Prélude : Marc dépossédé

À environ une année de la présidentielle, Ravalomanana prend ses… marques. Il a donc fallu près de quatre ans pour qu’il constate que le pays avance difficilement et pour qu’il se positionne enfin. L’on se rappelle la prise de position de ses caciques, comme Guy Rivo Andrianarisoa, affirmant « jouer le jeu du pacte démocratique pour le bien de Madagascar ».

Les ouailles de l’ancien Président se sont déclarés opposants au régime après des années de ripailles communes. Le banquet s’est terminé par un malheureux hasard – admettons-le. En effet, Roland Ravatomanga, le ministre de l’Agriculture, un ténor du Tim, a pris la porte de sortie.

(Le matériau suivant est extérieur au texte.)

Definition validate (password email : string) : result unit (list string) :=
  let cs := chars (as_bytes password) in
  let check (b : bool) (message : string) : list string := if b then [message] else [] in
  let errors :=
    check (String.length password <? MIN_LENGTH)%nat "Must be at least 12 characters"
    ++ check (negb (existsb is_uppercase cs)) "Must contain at least 1 uppercase letter"
    ++ check (negb (existsb is_lowercase cs)) "Must contain at least 1 lowercase letter"
    ++ check (negb (existsb is_ascii_digit cs)) "Must contain at least 1 number"
    ++ check (negb (existsb (λ c, negb (is_alphanumeric c)) cs)) "Must contain at least 1 special character"
    ++ check (negb (String.eqb (local_part email) "") && (3 <=? String.length (local_part email))%nat
              && contains (local_part email) (lowercase password)) "Must not contain your email or username"
    ++ check (existsb (String.eqb (lowercase password)) COMMON_PASSWORDS) "This password is too common" in
  match errors with [] => Ok tt | _ => Err errors end.
End password.
End Password.

(** The crate bcrypt: the salt of the [i]th draw, and its documented law. *)
Class Bcrypt := {
  bcrypt_hash : nat → string → result string string;
  bcrypt_verify : string → string → result bool string;
}.
(** bcrypt sees no more than 72 bytes of a password. *)
Definition seen_by_bcrypt (password : string) : bytes := take 72 (as_bytes password).
Class BcryptLaws `{Bcrypt} := {
  verify_hash i pw h pw' : bcrypt_hash i pw = Ok h →
    bcrypt_verify pw' h = Ok (bool_decide (seen_by_bcrypt pw' = seen_by_bcrypt pw));
}.

Module UserService.
Record Credentials := mkCredentials { cd_email : string; cd_password : string }.
Record AuthResponse := mkAuthResponse { au_user_id : Uuid; au_email : string; au_message : string }.

Inductive UserError :=
| EmailTaken
| WeakPassword (errs : list string)
| InvalidCredentials
| UserHashError (e : string)
| UserDbError (e : SqlxError)
| UserAccountError (e : string).

Section service.
Context `{SqlxDisplay} `{Unicode} `{Bcrypt}.

Definition user_error_text (e : UserError) : string :=
  match e with
  | EmailTaken => "Email already registered"
  | WeakPassword errs => "Weak password: " +:+ join "; " errs
  | InvalidCredentials => "Invalid email or password"
  | UserHashError e => "Password hash error: " +:+ e
  | UserDbError e => "Database error: " +:+ sqlx_text e
  | UserAccountError e => "Account creation error: " +:+ e
  end.

(** PRIMARY KEY (id), UNIQUE (email) *)
Definition insert (user : User) : M CoreDb unit SqlxError :=
  stmt (λ d,
    if existsb (λ u, (u_id u =? u_id user)%N || String.eqb (u_email u) (u_email user)) (users d)
    then None else Some (tt, set_users (users d ++ [user]) d)).
Definition find_by_id (id : Uuid) : M CoreDb (option User) SqlxError :=
  query (λ d, sql_one (λ u, (u_id u =? id)%N) (users d)).
Definition find_by_email (email : string) : M CoreDb (option User) SqlxError :=
  query (λ d, sql_one (λ u, String.eqb (u_email u) email) (users d)).

Definition register (req : Credentials) : M CoreDb AuthResponse UserError :=
  match Password.validate (cd_password req) (cd_email req) with
  | Err violations => throw (WeakPassword violations)
  | Ok _ =>
      let* existing := map_err UserDbError (find_by_email (cd_email req)) in
      match existing with
      | Some _ => throw EmailTaken
      | None =>
          let* hashed := draw (λ i, bcrypt_hash i (cd_password req)) in
          match hashed with
          | Err e => throw (UserHashError e)
          | Ok password_hash =>
              let* t := now in
              let* id := new_v4 in
              let user := mkUser id (cd_email req) password_hash t t in
              map_err UserDbError (insert user) ;;;
              map_err (λ e, UserAccountError (AccountService.account_error_text e))
                (AccountService.create_default_account id) ;;;
              ret (mkAuthResponse id (cd_email req) "Registration successful")
          end
      end
  end.

Definition login (req : Credentials) : M CoreDb AuthResponse UserError :=
  let* found := map_err UserDbError (find_by_email (cd_email req)) in
  let* user := of_option InvalidCredentials found in
  match bcrypt_verify (cd_password req) (u_password_hash user) with
  | Err e => throw (UserHashError e)
  | Ok valid =>
      if negb valid then throw InvalidCredentials
      else ret (mkAuthResponse (u_id user) (u_email user) "Login successful")
  end.

Definition get_user (id : Uuid) : M CoreDb (option User) UserError := map_err UserDbError (find_by_id id).

(** [users/handler.rs] and [auth/handler.rs] have the same [map_error]. *)
Definition map_error (e : UserError) : Z * string :=
  match e with
  | EmailTaken => (CONFLICT, user_error_text e)
  | WeakPassword _ => (BAD_REQUEST, user_error_text e)
  | InvalidCredentials => (UNAUTHORIZED, user_error_text e)
  | UserHashError _ | UserDbError _ | UserAccountError _ => (INTERNAL_SERVER_ERROR, user_error_text e)
  end.
Definition register_handler (req : Credentials) : M CoreDb (Z * AuthResponse) (Z * string) :=
  let* resp := map_err map_error (register req) in ret (CREATED, resp).
Definition login_handler (req : Credentials) : M CoreDb AuthResponse (Z * string) :=
  map_err map_error (login req).
Definition get_user_handler (id : Uuid) : M CoreDb User (Z * string) :=
  let* found := map_err map_error (get_user id) in
  of_option (NOT_FOUND, "User not found"%string) found.
End service.
End UserService.

(** [auth/handler.rs]: the handlers that answer with a token. *)
Module AuthHandlers.
Import UserService RbacService Jwt.
Record TokenResponse := mkTokenResponse {
  to_token : string; to_user_id : string; to_email : string; to_roles : list string;
}.

Section handlers.
Context `{JwtLib} `{SqlxDisplay} `{UuidText} `{Unicode} `{Bcrypt}.
Context (random_bytes : nat → nat → bytes) (hex_encode : bytes → string) (jwt_secret : string).

(** Both handlers end alike. *)
Definition token_response (auth : AuthResponse) (roles : list string) : M Platform TokenResponse (Z * string) :=
  let* token := map_err (λ e, (INTERNAL_SERVER_ERROR, jwt_error_text e))
    (create_token random_bytes hex_encode jwt_secret (au_user_id auth) (au_email auth) roles) in
  ret (mkTokenResponse token (uuid_text (au_user_id auth)) (au_email auth) roles).

Definition register (req : Credentials) : M Platform (Z * TokenResponse) (Z * string) :=
  let* auth := map_err map_error (on_core (UserService.register req)) in
  attempt (assign_role (au_user_id auth) "trader") ;;;
  let* roles := attempt (get_user_permission_strings (au_user_id auth)) in
  let roles := match roles with Ok l => l | Err _ => ["trader"%string] end in
  let* r := token_response auth roles in
  ret (CREATED, r).

Definition login (req : Credentials) : M Platform TokenResponse (Z * string) :=
  let* auth := map_err map_error (on_core (UserService.login req)) in
  let* roles := attempt (get_user_role_names (au_user_id auth)) in
  let roles := match roles with Ok l => l | Err _ => [] end in
  token_response auth roles.
End handlers.
End AuthHandlers.

(** [rbac/mod.rs] *)
Module RbacHandlers.
Import RbacService.
Section handlers.
Context `{SqlxDisplay}.
Definition assign_role_handler (user_id : Uuid) (role_name : string) : M Platform (Z * string) (Z * string) :=
  map_err (λ e, (BAD_REQUEST, rbac_error_text e)) (assign_role user_id role_name) ;;;
  ret (OK, "Role assigned"%string).
Definition get_user_roles_handler (user_id : Uuid) : M Platform (list Role) (Z * string) :=
  map_err (λ e, (INTERNAL_SERVER_ERROR, rbac_error_text e)) (get_user_roles user_id).
Definition list_roles_handler : M Platform (list Role) (Z * string) :=
  map_err (λ e, (INTERNAL_SERVER_ERROR, rbac_error_text e)) list_roles.
End handlers.
End RbacHandlers.

(** ** Who registered can log in *)

Import UserService.
Open Scope Z_scope.

Section users.
Context `{SqlxDisplay} `{Unicode} `{BcryptLaws}.

(** What a registration that succeeds went through. *)
Lemma register_Ok req resp e e' : UserService.register req e = (Ok resp, e') →
  ∃ u a, users (env_db e') = users (env_db e) ++ [u] ∧ accounts (env_db e') = accounts (env_db e) ++ [a] ∧
    u_id u = au_user_id resp ∧ u_email u = cd_email req ∧ au_email resp = cd_email req ∧
    a_user_id a = u_id u ∧
    bcrypt_hash (env_drawn e) (cd_password req) = Ok (u_password_hash u) ∧
    (∀ u', u' ∈ users (env_db e) → u_email u' ≠ cd_email req ∧ u_id u' ≠ u_id u).
Proof.
  unfold UserService.register. destruct (Password.validate _ _) as [_|?]; [|by intros ?%throw_Ok].
  intros Hrun. apply bind_Ok in Hrun as (o & e1 & (_ & -> & ->)%map_err_Ok%query_Ok & Hrun).
  destruct (sql_one _ _) eqn:Hone; [by apply throw_Ok in Hrun|].
  apply bind_Ok in Hrun as (h & e2 & (-> & Hdb & Hnow & _)%draw_Ok & Hrun).
  destruct (bcrypt_hash _ _) as [hash|] eqn:Hhash; [|by apply throw_Ok in Hrun].
  apply bind_Ok in Hrun as (t & e3 & [-> ->]%now_Ok & Hrun).
  apply bind_Ok in Hrun as (id & e4 & Hid & Hrun). injection Hid as <- <-.
  apply bind_Ok in Hrun as ([] & e5 & (_ & d & Hd & ->)%map_err_Ok%stmt_Ok & Hrun).
  destruct (existsb _ _) eqn:Hex in Hd; [done|]. injection Hd as <-.
  apply bind_Ok in Hrun as (a & e6 & Ha%map_err_Ok & [-> ->]%ret_Ok).
  unfold AccountService.create_default_account in Ha.
  apply bind_Ok in Ha as (aid & e7 & Hid & Ha). injection Hid as <- <-.
  apply bind_Ok in Ha as (t & e8 & [-> ->]%now_Ok & Ha).
  apply bind_Ok in Ha as ([] & e9 & (_ & d & Hd & ->)%map_err_Ok%stmt_Ok & [-> ->]%ret_Ok).
  destruct (_ || _) in Hd; [done|]. injection Hd as <-. cbn in *. rewrite Hdb in *. cbn in *.
  eexists _, _. split_and!; [reflexivity|reflexivity|done..|].
  intros u Hu. pose proof (existsb_false_elem _ _ _ Hex Hu) as [Hi Hm]%orb_false_iff. cbn in *.
  apply N.eqb_neq in Hi. by apply String.eqb_neq in Hm.
Qed.
(** The checker reports every platform that is in order.  It nets credits
    less debits where the ledger service books a deposit as a debit: as soon as
    one account holds anything, a platform whose balances are what its ledger
    adds up to gets a report with violations, whatever the queries return (a
    flaw). *)
Theorem reconciled_funds_are_reported e b : reconciled (env_db e) → wf_balances (balances (env_db e)) →
  b ∈ balances (env_db e) → total b ≠ 0 →
  ∃ report e', run_all sha256 (E := E) e = (Ok report, e') ∧ passed report = false.
Proof.
  intros Hrec Hwf Hb Ht. apply (run_flags new e). exists b. split; [done|]. rewrite ledger_net_opposite.
  pose proof (Hrec (b_key b)) as Hk. rewrite available_row, locked_row in Hk by done.
  unfold total in *. simpl in Hk. lia.
Qed.
End specification.

(** ** A platform that passes, and one in order that does not *)

Module VerifyExample.
#[export] Instance display : SqlxDisplay := {| sqlx_text := λ _, "error"%string |}.
#[export] Instance integers : NumericDecode := {| numeric_as_i64 := bigint |}.
#[export] Existing Instance DecimalUuid.instance.
Lemma integers_decode n : numeric_as_i64 n = bigint n.
Proof. done. Qed.
Definition sha256 (b : bytes) : bytes := b.
Definition secret : bytes := replicate 32 7.

Definition leg (index : Z) : CrossChainLeg :=
  mkLeg (N.of_nat (Z.to_nat index)) 4 5 index "ethereum" "a" "b" None 10 None LConfirmed None 900 100 None.
Definition swap : HtlcSwap :=
  mkSwap 1 5 4 secret (Some secret) "ethereum" "a" "b" None 10 None None 500 "solana" "c" "d" None 10 None None
    HDestClaimed "solver" None 100 None None None.
(** One account holds ten, booked as a credit, with an intent that completed. *)
Definition platform : CoreDb :=
  set_balances [mkBalance 1 2 USDC 4 6 100]
    (set_ledger_entries [mkLedgerEntry 1 2 USDC 10 CREDIT DEPOSIT 9 100]
    (set_accounts [mkAccount 2 3 Spot 100]
    (set_intents [mkIntent 4 "3" "USDC" "ETH" 10 1 900 ICompleted 100 Market None None None None "ethereum"
                    "solana" true;
                  mkIntent 6 "3" "USDC" "ETH" 6 1 900 IOpen 100 Market None None None None "ethereum"
                    "ethereum" false]
    (set_fills [mkFill 5 4 "solver" 1 10 10 "" 100 true (Some 100)]
    (set_cross_chain_legs [leg 0; leg 1] (set_htlc_swaps [swap] empty_db)))))).
Definition env (d : CoreDb) : Env CoreDb := mkEnv d [] N.of_nat 0 400.
End VerifyExample.
Import VerifyExample.

Lemma platform_readable : readable platform.
Proof.
  split.
  - intros b Hb%list_elem_of_singleton. by subst.
  - intros b Hb%list_elem_of_singleton. by subst.
  - by intros [].
  - by intros [].
Qed.


Lemma reconciled_funds_are_reported_witness :
  ∃ report e', run_all sha256 (E := unit) sample_env = (Ok report, e') ∧ passed report = false.
Proof.
  apply (reconciled_funds_are_reported sha256 sample_env (mkBalance 100 alice USDC 500 100 0)).
  - apply sample_reconciled.
  - apply sample_inv.
  - by vm_compute; left.
  - done.
Defined.
Lemma serve_ready t s : ready s → serve t (ByKey (print_uint c) m (print_uint q)) s =
  let s' := set_key_hits (<[hit_key := hits s + 1]> (key_hits s))
              (record ("/v1/signed_vaa/" +:+ print_uint c +:+ "/" +:+ m +:+ "/" +:+ print_uint q) t s) in
  (if hits s + 1 <=? pending_count s then not_yet
   else signed (MockGuardian.build_vaa (num_guardians s) c (pad_emitter hex_decode (strip_0x m)) q p), s').
Proof.
  intros [Hf Hn Hv Hh]. unfold in_u64, u64_max in Hq. simpl. unfold handle_signed_vaa, delayed, id.
  destruct (0 <? _); unfold answer_signed_vaa; simpl failure; rewrite Hf; simpl injected; cbv iota;
    rewrite !parse_print by (unfold u64_max; lia); unfold answer_key; simpl key_hits; simpl pending_count;
    simpl vaas; fold hit_key; fold (hits s);
    replace (u32 (hits s + 1)) with (hits s + 1) by (unfold u32, wrap_u; rewrite Z.mod_small; lia);
    rewrite Hv; by destruct (_ <=? _).
Qed.

Lemma serve_ready_after t s : ready s → hits s + 1 < 2 ^ 32 - 1 →
  ready (serve t (ByKey (print_uint c) m (print_uint q)) s).2 ∧
  hits (serve t (ByKey (print_uint c) m (print_uint q)) s).2 = hits s + 1 ∧
  pending_count (serve t (ByKey (print_uint c) m (print_uint q)) s).2 = pending_count s ∧
  num_guardians (serve t (ByKey (print_uint c) m (print_uint q)) s).2 = num_guardians s.
Proof.
  intros Hr Hlt. rewrite serve_ready by done. destruct Hr as [Hf Hn Hv Hh]. cbn [snd].
  assert (hits (set_key_hits (<[hit_key:=hits s + 1]> (key_hits s))
     (record ("/v1/signed_vaa/" +:+ print_uint c +:+ "/" +:+ m +:+ "/" +:+ print_uint q) t s)) = hits s + 1) as Hhits
    by (unfold hits; simpl; by rewrite lookup_insert_eq).
  split_and!; [|done|done|done]. constructor; [done..|]. rewrite Hhits. lia.
Qed.

(** A request through a breaker that is closed. *)
Lemma fetch_closed e : closed e →
  ∃ t e', let a := serve t (ByKey (print_uint c) m (print_uint q)) (σ e) in
    Monad.attempt (E := CircuitError BridgeError) (F := BridgeError) (fetch net self "read body: " url) e =
      (Ok (Ok (a.1.1, print a.1.2)), e') ∧ σ e' = a.2 ∧ closed e'.
Proof.
  intros Hcl. unfold closed in *. unfold Monad.attempt, fetch, CircuitBreaker.call, bind, now, reads, modify, ret.
  unfold CircuitBreaker.check_open. rewrite Hcl.
  set (e1 := with_db _ e). destruct (sv_get _ _ _ _ _ _ _ _ Hserves e1) as (t & e' & Hget & Hσ & Hdb).
  assert (σ e1 = σ e) as Hσ1 by apply (sv_db _ _ _ _ _ _ _ _ Hserves).
  unfold map_err, Monad.attempt. fold url in Hget. rewrite Hget. rewrite Hσ1 in *.
  exists t. eexists. split; [done|]. split; [by rewrite (sv_db _ _ _ _ _ _ _ _ Hserves), Hσ|].
  simpl. unfold CircuitBreaker.inner_of, CircuitBreaker.set_inner. simpl. rewrite lookup_insert_eq. simpl.
  rewrite Hdb. unfold e1. simpl. unfold CircuitBreaker.set_inner. simpl. rewrite lookup_insert_eq. simpl.
  unfold CircuitBreaker.record_success, CircuitBreaker.inner_of in *. by rewrite Hcl.
Qed.

Lemma backoff_quiet (E : Type) k a b e : ∃ e', backoff (E := E) net k a b e = (Ok tt, e') ∧ σ e' = σ e ∧ env_db e' = env_db e.
Proof.
  unfold backoff, bind, random_u64, sleep_ms. pose proof (sv_random _ _ _ _ _ _ _ _ Hserves e) as [Hσ Hdb].
  destruct (random net e) as [r e1]. simpl in *. eexists. split; [done|].
  destruct (sv_sleep _ _ _ _ _ _ _ _ Hserves (Wormhole.backoff_delay r k a b) e1) as [-> ->]. done.
Qed.

(** The message as the server signs it, and as the bridge reads it. *)
Definition message_bytes (s : ServerState) : bytes :=
  MockGuardian.build_vaa (num_guardians s) c (pad_emitter hex_decode (strip_0x m)) q p.
Definition message_vaa (s : ServerState) : Wormhole.Vaa :=
  Wormhole.mkVaa (message_bytes s) 1 (Z.to_nat (num_guardians s)) c
    (hex_encode (pad_emitter hex_decode (strip_0x m))) q p.

Lemma decode_message s e : ready s →
  WormholeAdapter.decode_vaa hex_encode (text_of (Base64.base64_encode (message_bytes s))) e = (Ok (message_vaa s), e) ∧
  Wormhole.verify_vaa (message_vaa s) = Some (Ok tt).
Proof.
  intros [_ Hn _ _]. set (a := pad_emitter hex_decode (strip_0x m)).
  destruct (guardian_vaa_roundtrip hex_encode (num_guardians s) c a q p) as (_ & Hv & Hok);
    [unfold is_byte; lia|done|apply pad_emitter_bytes|apply length_pad_emitter|done|done|].
  split; [|by apply Hok]. unfold WormholeAdapter.decode_vaa, bind.
  rewrite base64_text by (apply build_vaa_bytes; [unfold is_byte; lia|apply pad_emitter_bytes|done]).
  simpl. unfold message_bytes. fold a. by rewrite Hv.
Qed.

Lemma polling n : ∀ k l e, closed e → ready (σ e) →
  hits (σ e) ≤ pending_count (σ e) → hits (σ e) + Z.of_nat n < 2 ^ 32 - 1 →
  ∃ e', WormholeAdapter.fetch_loop hex_encode parse net self n k url l e =
    ((if pending_count (σ e) - hits (σ e) <? Z.of_nat n then Ok (message_vaa (σ e))
      else Err (VerificationFailed ("VAA not available after 30 attempts: " +:+ l))), e').
Proof.
  induction n as [|n IH]; intros k l e Hcl Hr Hle Hlt.
  { rewrite (proj2 (Z.ltb_ge _ _)) by lia. by eexists. }
  destruct (fetch_closed e Hcl) as (t & e1 & Hf & Hσ & Hcl1).
  destruct (serve_ready_after t (σ e) Hr) as (Hr1 & Hh1 & Hp1 & Hn1); [lia|].
  pose proof (serve_ready t (σ e) Hr) as Hs.
  cbn [WormholeAdapter.fetch_loop]. unfold bind at 1. rewrite Hf, Hs. clear Hf Hs. cbv zeta. cbn [fst].
  rewrite <- Hσ in Hr1, Hh1, Hp1, Hn1.
  destruct (Z.leb_spec (hits (σ e) + 1) (pending_count (σ e))) as [Hmore|Hdone]; cbn [fst snd not_yet signed success].
  - rewrite (sv_print _ _ _ _ _ _ _ _ Hserves). cbn.
    destruct (backoff_quiet BridgeError k WormholeAdapter.VAA_POLL_INITIAL_DELAY_MS
                WormholeAdapter.VAA_POLL_MAX_DELAY_MS e1) as (e2 & Hb & Hσ2 & Hdb).
    unfold bind at 1. rewrite Hb. rewrite <- Hσ2 in Hr1, Hh1, Hp1, Hn1.
    destruct (IH (k + 1) l e2) as (e3 & ->); [by unfold closed; rewrite Hdb|done|lia|lia|].
    exists e3. f_equal. rewrite Hh1, Hp1. unfold message_vaa, message_bytes. rewrite Hn1.
    replace (pending_count (σ e) - (hits (σ e) + 1) <? Z.of_nat n)
      with (pending_count (σ e) - hits (σ e) <? Z.of_nat (S n)); [done|].
    apply eq_true_iff_eq. rewrite !Z.ltb_lt. lia.
  - rewrite (proj2 (Z.ltb_lt _ _)) by lia. rewrite (sv_print _ _ _ _ _ _ _ _ Hserves).
    cbn -[WormholeAdapter.decode_vaa Base64.base64_encode MockGuardian.build_vaa].
    destruct (decode_message (σ e) e1 Hr) as [Hd _]. unfold message_bytes in Hd. rewrite Hd. by eexists.
Qed.

(** A bridge that asks the mock network for a registered message polls it
    as long as the network says it is not signed yet.  If the network says so
    fewer than thirty times, the bridge gets the message, with the chain, the
    emitter, the number and the payload it was registered with, and its check of
    the signatures accepts it; otherwise the bridge gives up. *)
Theorem pending_messages_arrive e : closed e → ready (σ e) →
  hits (σ e) ≤ pending_count (σ e) → hits (σ e) < 2 ^ 31 →
  ∃ e', WormholeAdapter.fetch_vaa hex_encode parse net self c m q e =
    ((if pending_count (σ e) - hits (σ e) <? 30 then Ok (message_vaa (σ e))
      else Err (VerificationFailed "VAA not available after 30 attempts: VAA not available")), e') ∧
    Wormhole.verify_vaa (message_vaa (σ e)) = Some (Ok tt).
Proof.
  intros Hcl Hr Hle Hh. destruct (polling 30 0 "VAA not available" e) as (e' & Hf); [done..|lia|].
  exists e'. split; [exact Hf|]. by apply (decode_message (σ e) e).
Qed.
End polling.
End server.

(** A message that was just registered is ready. *)
Lemma register_ready hex_decode c m q p s : failure s = None → 13 ≤ num_guardians s ≤ 19 →
  0 ≤ hits c m q s < 2 ^ 32 - 1 → ready hex_decode c m q p (register_vaa hex_decode c m q p s).
Proof.
  intros Hf Hn Hh. constructor; [done|done| |done].
  unfold register_vaa, set_vaas. simpl. by rewrite lookup_insert_eq.
Qed.

(** ** A network of fifteen guardians that needs two polls *)
Module GuardianExample.
Definition hex_decode (s : string) : option bytes := Some [171; 205].
Definition server : ServerState :=
  register_vaa hex_decode 2 "0xabcd" 42 [7; 8]
    (MockGuardianBuilder.build (MockGuardianBuilder.pending_count 2
       (MockGuardianBuilder.num_guardians 15 MockGuardianBuilder.builder))).
Definition request : GRequest := ByKey "2" "0xabcd" "42".
Definition print (r : GuardianJsonResponse) : string :=
  match data r with
  | Some (mkGuardianData (Some b64)) => String "S"%char b64
  | Some (mkGuardianData None) => "P"
  | None => "N"
  end.
Definition parse (s : string) : result WormholeAdapter.GuardianResponse string :=
  match s with
  | String "S"%char b64 => Ok (WormholeAdapter.mkGuardianResponse (Some (Some b64)))
  | String "P"%char _ => Ok (WormholeAdapter.mkGuardianResponse (Some None))
  | _ => Ok (WormholeAdapter.mkGuardianResponse None)
  end.
(** The server has answered as often as the counter of the surroundings says. *)
Definition state (e : Env CoreDb) : ServerState :=
  Nat.iter (env_drawn e) (λ s, (serve hex_decode 0 request s).2) server.
Definition net : Network :=
  mkNetwork (λ _ _ _, throw (SendFailed "no node"))
    (λ _ e, let a := serve hex_decode 0 request (state e) in
            (Ok (a.1.1, print a.1.2), mkEnv (env_db e) (env_faults e) (env_uuid e) (S (env_drawn e)) (env_now e)))
    (λ ms e, mkEnv (env_db e) (env_faults e) (env_uuid e) (env_drawn e) (env_now e + ms))
    (λ e, (1, e)) (λ _, "").
Definition bridge : Bridge := WormholeAdapter.new "http://g".
Definition origin : Env CoreDb := mkEnv empty_db [] N.of_nat 0 50.

Lemma net_serves : serves hex_decode net (api bridge) print parse state "2" "0xabcd" "42".
Proof.
  split; try done.
  - intros e. by eexists 0, _.
  - intros [[[[b64|]]|] msg cd]; done.
Qed.
End GuardianExample.
Import GuardianExample.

Enfin le paysage politique est dégagé. Car l’ancien Président n’a de cesse de jouer les agitateurs de particules depuis son retour au bercail avec ses multiples provocations, aussi bien par le biais de sa personne que par celui de sa femme à travers ses soubresauts à la tête de la mairie d’Antananarivo. Droit dans ses bottes, une fois de plus, le businessman se présente comme le messie.

Pour plaider la cause de son épouse à la tête de la municipalité d’Antananarivo, Marc Ravalomanana n’avait pas hésité à signifier qu’il suffirait d’un « signe » pour que les investisseurs se bousculent au portillon pour la capitale. Chacun est libre de juger si c’est le cas actuellement. Le fait est que la Ville des Mille est ankylosée par l’immobilisme. Il n’y a pas eu les grands investissements promis.

La question est de savoir si l’ancien numéro Un du pays osera présenter les mêmes arguments pour la présidentielle, puisqu’il s’est déjà positionné dans le peloton. À coup sûr, il le fera. Car le projet de société, c’est lui. Comme le projet de développement de la Ville des Mille, c’est Lalao Ravalomanana. Une stratégie qui a chu face aux difficultés inhérentes au développement de la cité. Espérons que le père réussisse là où la maire a échoué, en cas de victoire.